By Brandon Masuoka
Advertiser Staff Writer
The number of serious crimes reported in Hawaii increased 10 percent in the first half of last year compared to the same period in 1999, according to the attorney generals semi-annual Uniform Crime Report released yesterday.
The state recorded 30,749 serious crimes from January to June last year, compared to 27,942 serious crimes during the same period in 1999, the report said.
Serious crimes are murder, rape, robbery, aggravated assault, burglary, larceny-theft and motor vehicle theft.
The statistics released yesterday include crime figures for Oahu that the FBI reported in December. Those statistics showed serious crimes on Oahu for first six month last year increased 10.7 percent compared with the first six months in 1999.
Nationally, the percentage decreased .03 percent, the FBI said. Yesterdays statistic includes Neighbor Island figures.
Local experts expect the final 2000 statistics to end Hawaiis four-year decline in crime, which dropped 33 percent from 1995 to 1999. In 1999, serious crime in Hawaii dropped to a record low, with all four counties recording banner or near-banner years.
"While any increase in crime is disappointing news, this is the first increase to be reported after four straight years of major decreases," said Attorney General Earl Anzai. "Compared to how much crime decreased in the earlier period, the increase isnt necessarily surprising. It became a question of how much lower one could reasonably expect the crime rate to drop."
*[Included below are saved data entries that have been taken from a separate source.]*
Lemma engine_error_leaves_the_file_witness :
  let pisa := fun html => {| pdf_bytes := [37%N]; err := 1; warn := 0 |} in
  let cfg := {| CYRILLIC_FONT_PATH := None; on_windows := false |} in
  let w := {| files := fun _ => None;
              read_error := fun _ => None;
              unlink_error := fun _ => None;
              write_error := fun _ => None |} in
  exists w' trace,
    generate_pdf pisa cfg (lit "<p>x</p>") (lit "o.pdf") w =
      (Raised (PdfError 1), w', trace)
    /\ files w' (lit "o.pdf") = Some [37%N]
    /\ In (Wrote (lit "o.pdf") [37%N]) trace
    /\ ~ In (PrintPdfCreated (lit "o.pdf")) trace.
Proof.
  intros pisa cfg w.
  apply (@engine_error_leaves_the_file pisa cfg w (lit "<p>x</p>")
           (lit "o.pdf")).
  - reflexivity.
  - reflexivity.
  - discriminate.
Defined.

Lemma refused_open_loses_the_previous_pdf_witness :
  let pisa := fun html => {| pdf_bytes := html; err := 0; warn := 0 |} in
  let cfg := {| CYRILLIC_FONT_PATH := None; on_windows := false |} in
  let w := {| files := fun _ => Some [1%N];
              read_error := fun _ => None;
              unlink_error := fun _ => None;
              write_error := fun _ => Some PermissionError |} in
  exists w',
    generate_pdf pisa cfg (lit "<p>x</p>") (lit "o.pdf") w =
      (Raised PermissionError, w',
       [Unlinked (lit "o.pdf"); PrintNoAccess (lit "o.pdf");
        PrintPossibleCauses; PrintRetryHint (lit "o.pdf")]
       ++ failure_report PermissionError)
    /\ files w' (lit "o.pdf") = None.
Proof.
  intros pisa cfg w.
  apply (@refused_open_loses_the_previous_pdf pisa cfg w (lit "<p>x</p>")
           (lit "o.pdf") PermissionError); reflexivity.
Defined.

Lemma every_failure_is_reported_and_raised_witness :
  let pisa := fun html => {| pdf_bytes := html; err := 3; warn := 0 |} in
  let cfg := {| CYRILLIC_FONT_PATH := None; on_windows := false |} in
  let w := {| files := fun _ => None;
              read_error := fun _ => None;
              unlink_error := fun _ => None;
              write_error := fun _ => None |} in
  exists init,
    snd (generate_pdf pisa cfg (lit "<p>x</p>") (lit "o.pdf") w) =
    init ++ failure_report (PdfError 3).
Proof.
  intros pisa cfg w.
  apply (@every_failure_is_reported_and_raised pisa cfg w (lit "<p>x</p>")
           (lit "o.pdf") (Raised (PdfError 3))
           (snd (fst (generate_pdf pisa cfg (lit "<p>x</p>")
                        (lit "o.pdf") w)))
           (snd (generate_pdf pisa cfg (lit "<p>x</p>") (lit "o.pdf") w))).
  reflexivity.
Defined.

(* ================================================================== *)
(** ** Document generator: the font rule and styled documents *)
(* ================================================================== *)

Section StylesMore.

Lemma replace_char_removes_it (c : N) (new s : text) :
  occurs c new = false -> occurs c (replace [c] new s) = false.
Proof.
  intros Hn. unfold replace.
  induction s as [|d s IH]; [reflexivity|].
  destruct (N.eqb_spec c d) as [E|E].
  - subst d.
    rewrite (@re_sub_hit (literal [c]) new c s 1).
    + cbn [pred skipn]. now rewrite occurs_app, Hn, IH.
    + unfold literal. now rewrite starts_with_cons, N.eqb_refl.
  - rewrite re_sub_miss.
    + rewrite occurs_cons, IH. apply N.eqb_neq in E. now rewrite E.
    + unfold literal. now rewrite starts_with_head.
Qed.

(** X20: the URL written into the font rule starts with [file://] and
    holds no backslash, on Windows and elsewhere, whatever the path of
    the font is. *)
Theorem font_url_has_no_backslash (cfg : config) (font : text) :
  starts_with (lit "file://") (font_url cfg font) = true
  /\ occurs 92%N (font_url cfg font) = false.
Proof.
  unfold font_url, backslash.
  assert (H : occurs 92%N (replace [92%N] (lit "/") font) = false)
    by now apply replace_char_removes_it.
  destruct (on_windows cfg); split;
    try apply starts_with_app; rewrite occurs_app; cbn [orb].
  - change (occurs 92%N (lit "file://")) with false. cbn [orb].
    unfold replace, re_sub. now apply sub_from_no_new_char.
  - change (occurs 92%N (lit "file://")) with false. exact H.
Qed.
In the report, violent crimes (murder, rape, robbery and aggravated assault) accounted for 5 percent of all serious crimes, while property crime (burglary, larceny-theft and motor vehicle theft) accounted for 95 percent. The crime that recorded the largest increase in the semi-annual report was motor vehicle theft, increasing 42.4 percent (2,144 to 3,052).
In the semi-annual report, all four counties recorded increases in serious crimes, with Kauai County reporting the largest increase at 18.9 percent, followed by Maui County at 11.5 percent; the City and County of Honolulu at 10.7 percent; and Hawaii County at 0.8 percent.
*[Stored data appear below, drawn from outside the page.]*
Lemma Get_loop_first (ds : list Driver) (name : string) :
  match Get_loop ds name with
  | Some d =>
      ∃ ds1 ds2, ds = ds1 ++ d :: ds2 ∧ driver_name d = name ∧
                 ∀ d', d' ∈ ds1 → driver_name d' ≠ name
  | None => ∀ d, d ∈ ds → driver_name d ≠ name
  end.
Proof.
  induction ds as [|d ds IH]; simpl.
  - intros d Hd. by apply not_elem_of_nil in Hd.
  - destruct (String.eqb (driver_name d) name) eqn:Heq.
    + apply String.eqb_eq in Heq. exists [], ds. split_and!; [done|done|].
      intros d' Hd'. by apply not_elem_of_nil in Hd'.
    + apply String.eqb_neq in Heq. destruct (Get_loop ds name) as [d0|].
      * destruct IH as (ds1 & ds2 & -> & Hname & Hfirst).
        exists (d :: ds1), ds2. split_and!; [done|done|].
        intros d' [->|Hd']%elem_of_cons; [done | by apply Hfirst].
      * intros d' [->|Hd']%elem_of_cons; [done | by apply IH].
Qed.

(** X1: [Registry.Get] answers with the first driver, in registration order,
    whose name is the one asked for, and with nil exactly when no
    registered driver has that name. *)
Theorem Registry_Get_first_by_name (r : Registry) (name : string) :
  match Registry_Get r name with
  | Some d =>
      ∃ ds1 ds2, drivers r = ds1 ++ d :: ds2 ∧ driver_name d = name ∧
                 ∀ d', d' ∈ ds1 → driver_name d' ≠ name
  | None => ∀ d, d ∈ drivers r → driver_name d ≠ name
  end.
Proof. apply Get_loop_first. Qed.

Lemma Get_loop_app (ds1 ds2 : list Driver) (name : string) :
  Get_loop (ds1 ++ ds2) name
  = match Get_loop ds1 name with
    | Some d => Some d
    | None => Get_loop ds2 name
    end.
Proof.
  induction ds1 as [|d ds1 IH]; simpl; [done|].
  by destruct (String.eqb (driver_name d) name).
Qed.

(** X2: registering a driver does not change what [Get] finds for a name
    that was already taken: a later driver of the same name is never
    returned.  For a name not yet taken, [Get] finds the new driver exactly
    when the name is its own. *)
Theorem Registry_Get_after_Register (r : Registry) (d : Driver) (name : string) :
  Registry_Get (Register r d) name
  = match Registry_Get r name with
    | Some d0 => Some d0
    | None => if String.eqb (driver_name d) name then Some d else None
    end.
Proof. unfold Registry_Get, Register. simpl. by rewrite Get_loop_app. Qed.

Lemma detect_loop_prefix (ds : list Driver) (ep : Endpoint) (σ : Sys) :
  ∃ n, (n ≤ length ds)%nat ∧
       log (detect_loop ds ep σ).2 = log σ ++ map (λ d, EvDetect d ep) (take n ds) ∧
       (∀ d, (detect_loop ds ep σ).1 = Ok d → (0 < n)%nat ∧ ds !! (n - 1)%nat = Some d).
Proof.
  revert σ. induction ds as [|d ds IH]; intros σ.
  - exists 0%nat. simpl. split_and!; [done|by rewrite app_nil_r|done].
  - simpl. unfold bind. destruct (call_detect d ep σ) as [[ok err] σ1] eqn:Hd.
    pose proof (call_detect_log _ _ _ _ _ Hd) as Hlog.
    destruct err as [e|]; [|destruct ok].
    + exists 1%nat. cbn [take map length ret fst snd].
      split_and!; [lia|by rewrite Hlog, take_0|done].
    + exists 1%nat. cbn [take map length ret fst snd].
      split_and!; [lia|by rewrite Hlog, take_0|].
      intros d' [= ->]. split; [lia|done].
    + destruct (IH σ1) as (n & Hn & Hlogn & Hok). exists (S n). simpl.
      split_and!; [lia| |].
      * by rewrite Hlogn, Hlog, <- app_assoc.
      * intros d' Hd'. destruct (Hok d' Hd') as [Hpos Hlast]. split; [lia|].
        destruct n; [lia|]. simpl in *. by rewrite Nat.sub_0_r in *.
Qed.

(** X3: whatever the drivers answer, [Registry.Detect] probes an initial
    stretch of the registered drivers, in registration order and each
    once, and calls nothing else; the driver it returns, if any, is the
    last one it probed.  An empty registry gives the driver-not-found
    error without any call. *)
Theorem Registry_Detect_probes_prefix (r : Registry) (ep : Endpoint) (σ : Sys) :
  (∃ n, (n ≤ length (drivers r))%nat ∧
        log (Registry_Detect r ep σ).2
        = log σ ++ map (λ d, EvDetect d ep) (take n (drivers r)) ∧
        (∀ d, (Registry_Detect r ep σ).1 = Ok d →
              (0 < n)%nat ∧ drivers r !! (n - 1)%nat = Some d)) ∧
  (drivers r = [] → Registry_Detect r ep σ = (Fail NewDriverNotFoundError, σ)).
Proof.
  split; [apply detect_loop_prefix|].
  intros Hnil. unfold Registry_Detect. by rewrite Hnil.
Qed.



End RegistryMore.

(** Drivers 1 and 4 share the name cgminer: [Get] finds the one
    registered first; no driver is called luxos. *)
Lemma Registry_Get_duplicate_name_example :
  Registry_Get (foldl Register NewRegistry [1; 2; 3; 4]%nat) "cgminer" = Some 1%nat ∧
  Registry_Get (foldl Register NewRegistry [1; 2; 3; 4]%nat) "luxos" = None.
Proof. split; vm_compute; reflexivity. Qed.


(** ** Error codes and HTTP status *)

Lemma HTTPStatus_cases (Code : string) :
  (Code = ErrCodeNotFound ∨ Code = ErrCodeDriverNotFound) ∧ HTTPStatus Code = 404 ∨
  Code = ErrCodeNotImplemented ∧ HTTPStatus Code = 501 ∨
  Code = ErrCodeInvalidInput ∧ HTTPStatus Code = 400 ∨
  Code = ErrCodeUnauthorized ∧ HTTPStatus Code = 401 ∨
  (Code = ErrCodeConnectionFailed ∨ Code = ErrCodeTimeout ∨ Code = ErrCodeDeviceError)
    ∧ HTTPStatus Code = 502 ∨
  (Code ≠ ErrCodeNotFound ∧ Code ≠ ErrCodeDriverNotFound ∧ Code ≠ ErrCodeNotImplemented ∧
   Code ≠ ErrCodeInvalidInput ∧ Code ≠ ErrCodeUnauthorized ∧ Code ≠ ErrCodeConnectionFailed ∧
   Code ≠ ErrCodeTimeout ∧ Code ≠ ErrCodeDeviceError) ∧ HTTPStatus Code = 500.
Proof.
  unfold HTTPStatus.
  destruct (String.eqb_spec Code ErrCodeNotFound) as [->|H1]; [by left; split; [left|]|].
  destruct (String.eqb_spec Code ErrCodeDriverNotFound) as [->|H2]; [by left; split; [right|]|].
  destruct (String.eqb_spec Code ErrCodeNotImplemented) as [->|H3]; [by right; left|].
  destruct (String.eqb_spec Code ErrCodeInvalidInput) as [->|H4]; [by right; right; left|].
  destruct (String.eqb_spec Code ErrCodeUnauthorized) as [->|H5];
    [by right; right; right; left|].
  destruct (String.eqb_spec Code ErrCodeConnectionFailed) as [->|H6];
    [by right; right; right; right; left; split; [left|]|].
  destruct (String.eqb_spec Code ErrCodeTimeout) as [->|H7];
    [by right; right; right; right; left; split; [right; left|]|].
  destruct (String.eqb_spec Code ErrCodeDeviceError) as [->|H8];
    [by right; right; right; right; left; split; [right; right|]|].
  simpl. right; right; right; right; right. done.
Qed.

(** X5: [HTTPStatus] always gives a client or server error status, one of
    400, 401, 404, 500, 501 and 502; it gives 404 exactly for the codes
    NOT_FOUND and DRIVER_NOT_FOUND, 502 exactly for CONNECTION_FAILED,
    TIMEOUT and DEVICE_ERROR, and 500 for every code it does not know. *)
Theorem HTTPStatus_classes (Code : string) :
  HTTPStatus Code ∈ [400; 401; 404; 500; 501; 502] ∧
  (HTTPStatus Code = 404 ↔ Code = ErrCodeNotFound ∨ Code = ErrCodeDriverNotFound) ∧
  (HTTPStatus Code = 502 ↔
     Code = ErrCodeConnectionFailed ∨ Code = ErrCodeTimeout ∨ Code = ErrCodeDeviceError) ∧
  (Code ∉ [ErrCodeNotFound; ErrCodeDriverNotFound; ErrCodeNotImplemented;
           ErrCodeInvalidInput; ErrCodeUnauthorized; ErrCodeConnectionFailed;
           ErrCodeTimeout; ErrCodeDeviceError] → HTTPStatus Code = 500).
Proof.
  destruct (HTTPStatus_cases Code)
    as [[Hc ->]|[[Hc ->]|[[Hc ->]|[[Hc ->]|[[Hc ->]|[Hc ->]]]]]].
  - split_and!; [set_solver|done| |].
    + split; [done|]. by intros [->| [->| ->]]; destruct Hc as [Hc|Hc].
    + intros Hnot. exfalso. apply Hnot. destruct Hc as [->| ->]; set_solver.
  - subst Code. split_and!; [set_solver| | |].
    + split; [done|]. by intros [?|?].
    + split; [done|]. by intros [?|[?|?]].
    + intros Hnot. exfalso. apply Hnot. set_solver.
  - subst Code. split_and!; [set_solver| | |].
    + split; [done|]. by intros [?|?].
    + split; [done|]. by intros [?|[?|?]].
    + intros Hnot. exfalso. apply Hnot. set_solver.
  - subst Code. split_and!; [set_solver| | |].
    + split; [done|]. by intros [?|?].
    + split; [done|]. by intros [?|[?|?]].
    + intros Hnot. exfalso. apply Hnot. set_solver.
  - split_and!; [set_solver| |done|].
    + split; [done|]. by intros [->| ->]; destruct Hc as [Hc|[Hc|Hc]].
    + intros Hnot. exfalso. apply Hnot. destruct Hc as [->| [->| ->]]; set_solver.
  - destruct Hc as (? & ? & ? & ? & ? & ? & ? & ?). split_and!; [set_solver| | |done].
    + split; [done|]. by intros [?|?].
    + split; [done|]. by intros [?|[?|?]].
Qed.

(** ** Manager: device table, listings, shutdown *)

Section ManagerMore.
Context {E : Env}.

Lemma range_order_nil (A : Type) : range_order A [] = [].
Proof. apply Permutation_nil_r. by rewrite range_order_perm. Qed.

Lemma AddOrDetect_cases (m : Manager) (id : MinerID) (ep : Endpoint)
    (d : option Driver) (σ : Sys) :
  (AddOrDetect m id ep d σ).1.2 = m ∨
  ∃ drv, (AddOrDetect m id ep d σ).1.2
         = with_dev m (<[id := {| dev_ID := id; dev_Endpoint := ep; dev_Driver := drv;
                                  dev_DriverName := driver_name drv |}]> (m_dev m)).
Proof.
  unfold AddOrDetect, bind.
  destruct (match d with
            | Some d0 => ret (Ok d0)
            | None => Registry_Detect (m_reg m) ep
            end σ) as [[drv|e] σ']; simpl; [right; eauto | by left].
Qed.

Lemma Manager_Close_eq (m : Manager) (σ : Sys) :
  Manager_Close m σ
  = ((None, with_pool m (with_pools (m_pool m) ∅)),
     (Close_loop (range_order _ (map_to_list (cp_pools (m_pool m)))) σ).2).
Proof. unfold Manager_Close, Close, bind. by destruct (Close_loop _ σ). Qed.

Lemma WithSession_dev (m : Manager) (id : MinerID) (fn : Callback) (σ : Sys) :
  (∀ sess m0 w, m_dev (fn sess m0 w).1.2 = m_dev m0) →
  m_dev (WithSession m id fn σ).1.2 = m_dev m.
Proof.
  intros Hfn. unfold WithSession. destruct (m_dev m !! id) as [d|]; [|done].
  unfold bind. destruct (GetSession (m_pool m) id d σ) as [[[sess|e] pool] σ1]; [|done].
  unfold call_fn. specialize (Hfn sess (with_pool m pool) (world σ1)).
  destruct (fn sess (with_pool m pool) (world σ1)) as [[res m'] w]. simpl in *.
  by destruct (ReturnSession (m_pool m') id sess _).
Qed.

Lemma built_consistent (m : Manager) : built m → table_consistent m.
Proof.
  unfold table_consistent.
  induction 1 as [reg opt|m id ep d σ _ IH|m σ _ IH|m id fn σ _ IH Hfn]; intros id' d'.
  - simpl. by rewrite lookup_empty.
  - destruct (AddOrDetect_cases m id ep d σ) as [->|[drv ->]]; [apply IH|]. simpl.
    destruct (decide (id = id')) as [<-|Hne].
    + rewrite lookup_insert_eq. by intros [= <-].
    + rewrite lookup_insert_ne by done. apply IH.
  - rewrite Manager_Close_eq. simpl. apply IH.
  - rewrite (WithSession_dev _ _ _ _ Hfn). apply IH.
Qed.

(** X6: in a manager built by [AddOrDetect], [Close] and [WithSession],
    every record of the device table is stored under its own id and its
    [DriverName] is the name of its driver. *)
Theorem built_table_consistent (m : Manager) (id : MinerID) (d : Device) :
  built m →
  m_dev m !! id = Some d →
  dev_ID d = id ∧ dev_DriverName d = driver_name (dev_Driver d).
Proof. intros Hbuilt. apply (built_consistent m Hbuilt). Qed.

Lemma map_as_fmap {A B : Type} (f : A → B) (l : list A) : map f l = f <$> l.
Proof. induction l as [|x l IH]; simpl; [done | by rewrite IH]. Qed.

Lemma Manager_List_perm (m : Manager) :
  Manager_List m ≡ₚ map snd (map_to_list (m_dev m)).
Proof.
  unfold Manager_List. apply Permutation_map, range_order_perm.
Qed.

(** X7: [List] returns each record of the device table once, in some order:
    as many devices as the table has ids, and a device is listed exactly
    when it is registered under some id.  [DeviceInfos] returns the id,
    address and driver name of the same devices. *)
Theorem Manager_List_snapshot (m : Manager) :
  Manager_List m ≡ₚ map snd (map_to_list (m_dev m)) ∧
  length (Manager_List m) = size (m_dev m) ∧
  (∀ d, d ∈ Manager_List m ↔ ∃ id, m_dev m !! id = Some d) ∧
  DeviceInfos m ≡ₚ map device_info (Manager_List m).
Proof.
  split_and!.
  - apply Manager_List_perm.
  - rewrite Manager_List_perm, length_map. apply length_map_to_list.
  - intros d. rewrite Manager_List_perm. rewrite list_elem_of_In, in_map_iff. split.
    + intros ([id d0] & <- & Hin). exists id.
      by apply elem_of_map_to_list, list_elem_of_In.
    + intros [id Hid]. exists (id, d). split; [done|].
      by apply list_elem_of_In, elem_of_map_to_list.
  - unfold DeviceInfos, Manager_List. by rewrite map_map.
Qed.

(** X8: in a manager built by [AddOrDetect], [Close] and [WithSession], no
    id appears twice in what [List] or [DeviceInfos] return. *)
Theorem Manager_List_ids_unique (m : Manager) :
  built m →
  NoDup (map dev_ID (Manager_List m)) ∧ NoDup (map info_ID (DeviceInfos m)).
Proof.
  intros Hbuilt. pose proof (built_consistent m Hbuilt) as Hcons.
  assert (Hids : map dev_ID (map snd (map_to_list (m_dev m)))
                 = map fst (map_to_list (m_dev m))).
  { rewrite map_map. apply map_ext_in. intros [id d] Hin. simpl.
    by apply (Hcons id d), elem_of_map_to_list, list_elem_of_In. }
  assert (Hnd : NoDup (map dev_ID (Manager_List m))).
  { rewrite Manager_List_perm, Hids, map_as_fmap. apply NoDup_fst_map_to_list. }
  split; [done|].
  unfold DeviceInfos. unfold Manager_List in Hnd. rewrite map_map in *. done.
Qed.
Although serious crimes increased in the first half of 2000, they remained below the number reported for the first half of 1998 and below the average number reported historically, the report said.
"The increase in the first half of 2000 must be considered in the context of all the record lows set in 1999," said Paul Perrone, chief of research and statistics at the Crime Prevention and Justice Assistance Division of the attorney generals office. "The statistics for 2000 are on pace to end up below the 1998 levels and to set the third or fourth lowest annual crime rate since statewide reporting began in 1975."
Other highlights of the report:
Juvenile arrests decreased 9 percent, and adult arrests increased 4 percent.
Arrests for violent crimes were down 3 percent among juveniles and rose 13 percent among adults.
Juveniles arrested on suspicion of running away increased 11 percent, from 2,150 to 2,395.
Adults arrested on suspicion of driving under the influence decreased 12 percent from 2,530 to 2,226.